▸ WHAT IS REQUIRED
When the line containing "unfold segment, base64Decode." appears in the data below, begin copying there and stop only after the line containing "Definition v2_signature_of_bob : bytes".
[[ GIVEN INFORMATION open ]]
(* ===== verification/AccessFindings.v ===== *)
(** * Findings: authentication and access

    Behaviours of the code that its comments, its documentation or the rest of
    the code contradict, each shown by a run of the model or by a short lemma. *)
From S2P Require Import Prelude GoLib GoText Base64 Errors APIErrors Metadata GoTime NsLock Pool Drive World HashReader Names Credentials Wildcard Condition Policy IamPolicy Iam Bufio Streaming SignV4 SignV4Parse SignV4Canon StreamingSpec SignV4Spec SignedUpload SignV2 PolicySys Jwt Auth IamSpec Reference AuthHeader AuthSpec.
Import AuthScenario.

(** ** The administration interface does not need a signature *)
Section admin.
Context `{UnicodeEnv} `{SigEnv} `{FloatEnv} `{SignV2Env} `{JwtEnv} `{PolicyEnv} `{StringSetEnv} `{!IamEnv} `{OSEnv} `{ScanEnv} `{AuthEnv}.
Variable EncodePath : bytes -> bytes.
Variable srv : Server.
Variable clock : nat -> time.

(** Whoever names the access key of the server in an Authorization header of
    version 4 passes [checkAdminRequestAuthType] as the server's owner: nothing
    in the conclusion mentions the signature. *)
Lemma admin_signature_ignored r src eof action region :
  is_Some (Header r !! AmzContentSha256) -> getRequestAuthType r = authTypeSigned -> skipContentSha256Cksum r = false ->
  getReqAccessKeyV4 (keys := keys_at srv (clock 3)) r region serviceS3 = inl (srv_activeCred srv, true) ->
  getSessionToken r = [] -> SessionToken (srv_activeCred srv) = [] -> globalPolicyOPA = None ->
  ∃ body, checkAdminRequestAuthType EncodePath srv clock r src eof action region = Some (srv_activeCred srv, ErrNone, body).
Proof.
  intros Hh Ht Hs Hk Htok Hst Hopa. unfold checkAdminRequestAuthType. cbv zeta.
  rewrite !bool_decide_true, Hs by done. cbn [negb andb]. rewrite Hk. eexists.
  unfold checkClaimsFromToken, getClaimsFromToken. cbv zeta. rewrite Htok, Hst, decide_False by tauto.
  rewrite decide_False by tauto. rewrite decide_True by done. cbn [mbind option_bind].
  unfold IAM_IsAllowed. rewrite Hopa. reflexivity.
Qed.

(** A first segment of more than 8192 bytes makes the parser of tokens panic. *)
Lemma long_token_panics now header rest fn :
  (base64_buffer < length header)%nat -> "."%char ∉ rest ->
  ParseWithClaims now (base64.EncodeRaw header ++ "."%char :: rest ++ "."%char :: rest) fn = None.
Proof.
  intros Hl Hr. unfold ParseWithClaims, ParseUnverified.
  rewrite strings.Split_app_sep, strings.Split_app_sep, strings.Split_no_sep by (done || apply encoded_no_dot).
  unfold segment, base64Decode. by rewrite base64.DecodeRaw_overflow.
Qed.
End admin.

Definition forged : Request :=
  unsigned (str "GET") emptySHA256
    (authorization (AccessKey root) (scope_string SignScenario.t (str "us-east-1") serviceS3) (hs emptySHA256).*1 (str "00")) ∅.
Example forged_admin_request :
  isReqAuthenticated encode_path server clock forged [] true [] serviceS3 = inr ErrSignatureDoesNotMatch /\
  option_map fst (checkAdminRequestAuthType encode_path server clock forged [] true DeleteUserAdminAction [])
    = Some (root, ErrNone).
Proof. vm_compute. split; reflexivity. Qed.

(** ** A presigned request of version 2 that names two keys *)

(** The signature is checked for the last key, and the first one is authorised:
    a user acts as the owner. *)
Definition v2_query (signature : bytes) : bytes :=
  str "AWSAccessKeyId=AKIDEXAMPLE&AWSAccessKeyId=bobby&Expires=2000000000&Signature=" ++ QueryEscape signature.
Definition v2_signature_of_bob : bytes :=
  calculateSignatureV2 (getStringToSignV2 (str "DELETE") (str "/docs/letter") [] ∅ (str "2000000000")) (str "secret-of-bob").
Definition two_keys : Request :=
  mkRequest (str "DELETE") (str "/docs/letter") (v2_query v2_signature_of_bob) ∅ (str "example.com") [] 0
    (str "/docs/letter?" ++ v2_query v2_signature_of_bob) (str "10.0.0.1:4000") false.
Example two_keys_escalate :
  requestValidityHandler two_keys = None /\
  (λ a, (ar_accessKey a, ar_owner a, ar_err a)) <$> checked two_keys [] true DeleteObjectAction (str "docs") (str "letter")
    = Some (AccessKey root, true, ErrNone).
Proof. vm_compute. split; reflexivity. Qed.

(** ** A signed request without X-Amz-Content-Sha256 *)

(** The signature is over the sum of an empty body, and the body is not checked. *)
Definition no_sum_headers : list (bytes * bytes) :=
  [(str "host", str "example.com"); (str "x-amz-date", Format_iso8601 SignScenario.t)].
Definition no_sum_request (auth : bytes) : Request :=
  mkRequest (str "POST") (str "/b/o") [] (<[Authorization := [auth]]> {[ AmzDate := [Format_iso8601 SignScenario.t] ]})
    (str "example.com") [] 5 (str "/b/o") (str "10.0.0.1:4000") false.
Definition no_sum : Request :=
  no_sum_request
    (authorization (AccessKey root) (scope_string SignScenario.t (str "us-east-1") serviceS3) no_sum_headers.*1
       (client_signature encode_path (SecretKey root) (str "POST") (str "/b/o") ∅ no_sum_headers emptySHA256
          SignScenario.t (str "us-east-1"))).
Example any_body :
  match checked no_sum (str "anything") true PutObjectAction (str "b") (str "o") with
  | Some res => ar_err res = ErrNone /\ read_limited (ar_body res) 100 = inl (str "anything")
  | None => False
  end.
Proof. vm_compute. split; reflexivity. Qed.

(** ** The values of conditions *)
Definition spoofed : Request :=
  mkRequest (str "GET") (str "/docs/letter") [] {[ str "Sourceip" := [str "10.9.9.9"] ]} (str "example.com") [] 0
    (str "/docs/letter") (str "192.0.2.1:4000") false.
(** A header of the client replaces the address that conditions on
    aws:SourceIp test, and aws:CurrentTime has no value. *)
Example condition_values :
  GetSourceIP spoofed = str "192.0.2.1" /\
  request_value (str "aws:SourceIp") (getConditionValues 0 spoofed [] [] ∅) = [str "10.9.9.9"] /\
  request_value (str "aws:CurrentTime") (getConditionValues 0 spoofed [] [] ∅) = [].
Proof. vm_compute. auto. Qed.

(** ** Actions that cannot be granted by name *)
Example lifecycle_action : iam_Action_IsValid PutBucketLifecycleAction = false /\ iam_Action_IsValid GetBucketLifecycleAction = false.
Proof. vm_compute. auto. Qed.
Example group_action : AdminAction_IsValid GetGroupAdminAction = false /\ AdminAction_IsValid AccountingUsageInfoAdminAction = false.
Proof. vm_compute. auto. Qed.

(** ** Users and groups *)

(** A user that is created disabled can authenticate. *)
Definition disabled_user : IAMSys :=
  (SetUser (str "carol") (mkUserInfo (str "secret-of-carol") [] AccountDisabled []) fresh).2.
Example disabled_user_authenticates : is_Some (IAM_GetUser now disabled_user (str "carol")).
Proof. vm_compute. eauto. Qed.

(** An empty group without a policy cannot be removed. *)
Definition empty_group : IAMSys :=
  (RemoveUsersFromGroup (str "readers") [ann] (AddUsersToGroup (str "readers") [ann] (add_ann fresh)).2).2.
Example empty_group_stays : (RemoveUsersFromGroup (str "readers") [] empty_group).1 = Some errNoSuchPolicy.
Proof. vm_compute. reflexivity. Qed.

(** A node that is told to reload a group that was deleted reports an error and
    keeps it. *)
Definition deleted_elsewhere : IAMSys := set_store no_files system.
Example deleted_group_stays :
  let '(err, s) := LoadGroup (str "readers") deleted_elsewhere in
  err = Some errNoSuchGroup /\ is_Some (iamGroupsMap s !! str "readers").
Proof. vm_compute. eauto. Qed.

(** After a reload from a store in which a user has left a group, the user is
    still counted as its member. *)
Definition left_elsewhere : IAMSys :=
  match store (RemoveUsersFromGroup (str "readers") [ann] system).2 with Some st => set_store st system | None => system end.
Example stale_membership :
  let '(err, s) := loadAll now left_elsewhere in
  err = None /\ (gi_Members <$> iamGroupsMap s !! str "readers") = Some [] /\
  IAM_IsAllowed (asks ann GetObjectAction ∅) s = Some true.
Proof. vm_compute. auto. Qed.

(** Deleting a policy that is not there fails, although the code means to ignore
    that. *)
Example delete_missing_policy : (DeletePolicy (str "nothing") fresh).1 = Some errNoSuchPolicy.
Proof. vm_compute. reflexivity. Qed.

(** The policy of a session does not restrict a user of LDAP, for whom
    docs/sts/ldap.md promises the intersection: with a session policy that only
    reads, such a token writes. *)
Definition ldap_token : claims_map :=
  <[ldapUser := claim_string ann]> (<[ldapGroups := claim_list []]> {[ SessionPolicyName := claim_string (str "read") ]}).
Definition ldap_system : IAMSys :=
  (SetTempUser (str "temporary") (mkCredentials (str "temporary") (str "secret-of-temp") 100 (str "token") (str "on")) []
     (PolicyDBSet ann (str "readwrite") false (add_ann fresh)).2).2.
Example ldap_session_policy_ignored :
  iam_ParseConfig (str "read") = Some ReadOnly /\
  iam_Policy_IsAllowed ReadOnly (asks (str "temporary") PutObjectAction ldap_token) = Some false /\
  IAM_IsAllowed (asks (str "temporary") PutObjectAction ldap_token) ldap_system = Some true.
Proof. vm_compute. auto. Qed.

(** ** Anonymous uploads *)

(** Without credentials the bucket policy is asked for s3:PutObject, whatever
    the action is. *)
Definition anonymous : Request :=
  mkRequest (str "PUT") (str "/docs/letter") [] ∅ (str "example.com") [] 0 (str "/docs/letter") (str "10.0.0.1:4000") false.
Definition put_policy : Policy :=
  mkPolicy [] DefaultVersion [mkStatement [] Allow [str "*"] [PutObjectAction] [NewResource (str "docs") (str "*")] []].
Definition open_server : Server := mkServer PolicyScenario.env root system {[ str "docs" := put_policy ]}.
Example anonymous_any_action :
  isPutActionAllowed false (λ _, inr errUnexpected) open_server clock authTypeAnonymous (str "docs") (str "letter") anonymous
    PutObjectRetentionAction = Some ErrNone.
Proof. vm_compute. reflexivity. Qed.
[[ GIVEN INFORMATION closed ]]
▸ ANSWER TO THIS PROBLEM
  unfold segment, base64Decode. by rewrite base64.DecodeRaw_overflow.
Qed.
End admin.

Definition forged : Request :=
  unsigned (str "GET") emptySHA256
    (authorization (AccessKey root) (scope_string SignScenario.t (str "us-east-1") serviceS3) (hs emptySHA256).*1 (str "00")) ∅.
Example forged_admin_request :
  isReqAuthenticated encode_path server clock forged [] true [] serviceS3 = inr ErrSignatureDoesNotMatch /\
  option_map fst (checkAdminRequestAuthType encode_path server clock forged [] true DeleteUserAdminAction [])
    = Some (root, ErrNone).
Proof. vm_compute. split; reflexivity. Qed.

(** ** A presigned request of version 2 that names two keys *)

(** The signature is checked for the last key, and the first one is authorised:
    a user acts as the owner. *)
Definition v2_query (signature : bytes) : bytes :=
  str "AWSAccessKeyId=AKIDEXAMPLE&AWSAccessKeyId=bobby&Expires=2000000000&Signature=" ++ QueryEscape signature.
Definition v2_signature_of_bob : bytes :=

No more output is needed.